### DATA TO EXAMINE
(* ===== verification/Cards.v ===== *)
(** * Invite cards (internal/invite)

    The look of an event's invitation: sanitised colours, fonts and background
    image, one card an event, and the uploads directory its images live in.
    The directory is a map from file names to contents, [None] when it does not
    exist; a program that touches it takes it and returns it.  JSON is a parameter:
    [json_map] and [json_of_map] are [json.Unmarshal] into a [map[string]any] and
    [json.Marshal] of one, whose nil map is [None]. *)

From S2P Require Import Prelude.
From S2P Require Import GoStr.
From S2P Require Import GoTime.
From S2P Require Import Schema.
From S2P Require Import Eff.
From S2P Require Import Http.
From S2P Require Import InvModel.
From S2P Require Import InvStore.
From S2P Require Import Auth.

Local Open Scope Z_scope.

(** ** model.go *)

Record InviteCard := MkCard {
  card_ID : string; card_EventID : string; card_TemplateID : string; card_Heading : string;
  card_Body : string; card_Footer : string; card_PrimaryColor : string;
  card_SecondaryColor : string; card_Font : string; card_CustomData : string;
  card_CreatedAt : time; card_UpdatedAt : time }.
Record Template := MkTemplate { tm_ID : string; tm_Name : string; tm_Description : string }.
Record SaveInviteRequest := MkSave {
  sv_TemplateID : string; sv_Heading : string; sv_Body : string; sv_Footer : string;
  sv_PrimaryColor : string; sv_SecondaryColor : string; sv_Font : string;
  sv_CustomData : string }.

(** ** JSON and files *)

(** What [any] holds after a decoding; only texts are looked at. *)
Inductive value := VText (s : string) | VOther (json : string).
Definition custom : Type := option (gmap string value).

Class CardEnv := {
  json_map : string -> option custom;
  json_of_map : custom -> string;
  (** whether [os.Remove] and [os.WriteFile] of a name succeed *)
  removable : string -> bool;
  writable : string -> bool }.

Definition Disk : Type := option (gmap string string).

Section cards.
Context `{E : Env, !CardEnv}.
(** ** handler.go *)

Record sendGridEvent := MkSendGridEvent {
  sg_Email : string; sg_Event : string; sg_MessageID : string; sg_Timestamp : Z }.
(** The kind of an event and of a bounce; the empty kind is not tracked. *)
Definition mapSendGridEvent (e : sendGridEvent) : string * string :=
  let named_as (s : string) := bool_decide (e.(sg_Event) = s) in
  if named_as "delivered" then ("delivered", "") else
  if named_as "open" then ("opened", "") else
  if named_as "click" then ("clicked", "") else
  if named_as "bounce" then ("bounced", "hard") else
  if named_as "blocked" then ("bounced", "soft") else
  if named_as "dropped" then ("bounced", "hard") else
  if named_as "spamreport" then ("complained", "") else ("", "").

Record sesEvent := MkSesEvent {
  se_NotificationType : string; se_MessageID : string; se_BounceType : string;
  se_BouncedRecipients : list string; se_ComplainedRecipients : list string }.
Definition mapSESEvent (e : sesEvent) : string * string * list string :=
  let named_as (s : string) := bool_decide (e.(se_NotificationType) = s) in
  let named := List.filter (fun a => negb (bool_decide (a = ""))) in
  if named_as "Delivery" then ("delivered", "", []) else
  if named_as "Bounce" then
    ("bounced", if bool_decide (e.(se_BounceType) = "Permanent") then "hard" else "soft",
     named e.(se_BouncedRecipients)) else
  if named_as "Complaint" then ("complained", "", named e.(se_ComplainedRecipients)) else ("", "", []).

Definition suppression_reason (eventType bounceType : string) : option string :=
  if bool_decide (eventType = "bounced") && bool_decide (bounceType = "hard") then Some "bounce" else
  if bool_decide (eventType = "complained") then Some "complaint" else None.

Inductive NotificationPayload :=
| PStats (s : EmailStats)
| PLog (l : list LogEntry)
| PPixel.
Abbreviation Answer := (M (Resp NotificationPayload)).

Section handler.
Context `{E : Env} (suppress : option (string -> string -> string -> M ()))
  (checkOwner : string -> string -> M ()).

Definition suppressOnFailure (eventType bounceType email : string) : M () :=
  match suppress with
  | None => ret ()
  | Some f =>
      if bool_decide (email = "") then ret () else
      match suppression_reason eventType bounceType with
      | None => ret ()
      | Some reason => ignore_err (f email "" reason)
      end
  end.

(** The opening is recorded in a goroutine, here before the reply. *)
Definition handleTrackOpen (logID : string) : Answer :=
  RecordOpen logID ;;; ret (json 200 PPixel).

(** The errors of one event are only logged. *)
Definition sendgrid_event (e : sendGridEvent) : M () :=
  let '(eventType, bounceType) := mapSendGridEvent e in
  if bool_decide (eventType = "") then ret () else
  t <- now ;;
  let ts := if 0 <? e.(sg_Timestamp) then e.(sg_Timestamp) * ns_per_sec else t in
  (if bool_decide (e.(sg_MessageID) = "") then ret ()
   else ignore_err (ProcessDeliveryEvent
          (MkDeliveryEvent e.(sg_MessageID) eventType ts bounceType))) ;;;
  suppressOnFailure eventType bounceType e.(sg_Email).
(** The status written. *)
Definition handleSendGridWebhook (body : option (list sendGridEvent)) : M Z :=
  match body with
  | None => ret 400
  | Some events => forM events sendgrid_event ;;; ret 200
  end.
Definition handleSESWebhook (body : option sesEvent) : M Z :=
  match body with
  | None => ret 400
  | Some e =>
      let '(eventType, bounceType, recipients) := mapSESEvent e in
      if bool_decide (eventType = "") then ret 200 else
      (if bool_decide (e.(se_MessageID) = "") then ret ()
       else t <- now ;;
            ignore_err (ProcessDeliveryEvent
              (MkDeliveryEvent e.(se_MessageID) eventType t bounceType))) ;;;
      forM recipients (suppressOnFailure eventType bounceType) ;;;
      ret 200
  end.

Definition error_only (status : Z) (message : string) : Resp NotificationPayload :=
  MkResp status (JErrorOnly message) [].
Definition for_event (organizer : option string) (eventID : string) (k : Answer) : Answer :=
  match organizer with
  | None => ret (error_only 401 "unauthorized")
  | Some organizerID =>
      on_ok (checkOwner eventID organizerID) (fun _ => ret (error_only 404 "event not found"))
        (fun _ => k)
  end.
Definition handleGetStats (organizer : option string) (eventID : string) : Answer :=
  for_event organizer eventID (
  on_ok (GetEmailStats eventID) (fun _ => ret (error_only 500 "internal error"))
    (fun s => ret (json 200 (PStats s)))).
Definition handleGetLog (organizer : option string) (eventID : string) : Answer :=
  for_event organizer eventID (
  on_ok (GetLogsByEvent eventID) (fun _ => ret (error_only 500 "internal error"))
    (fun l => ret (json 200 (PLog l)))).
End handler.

### WORK REQUEST
Say how many lines of the listing above contain "logID", giving nothing but the number.

### EXERCISE RESPONSE
2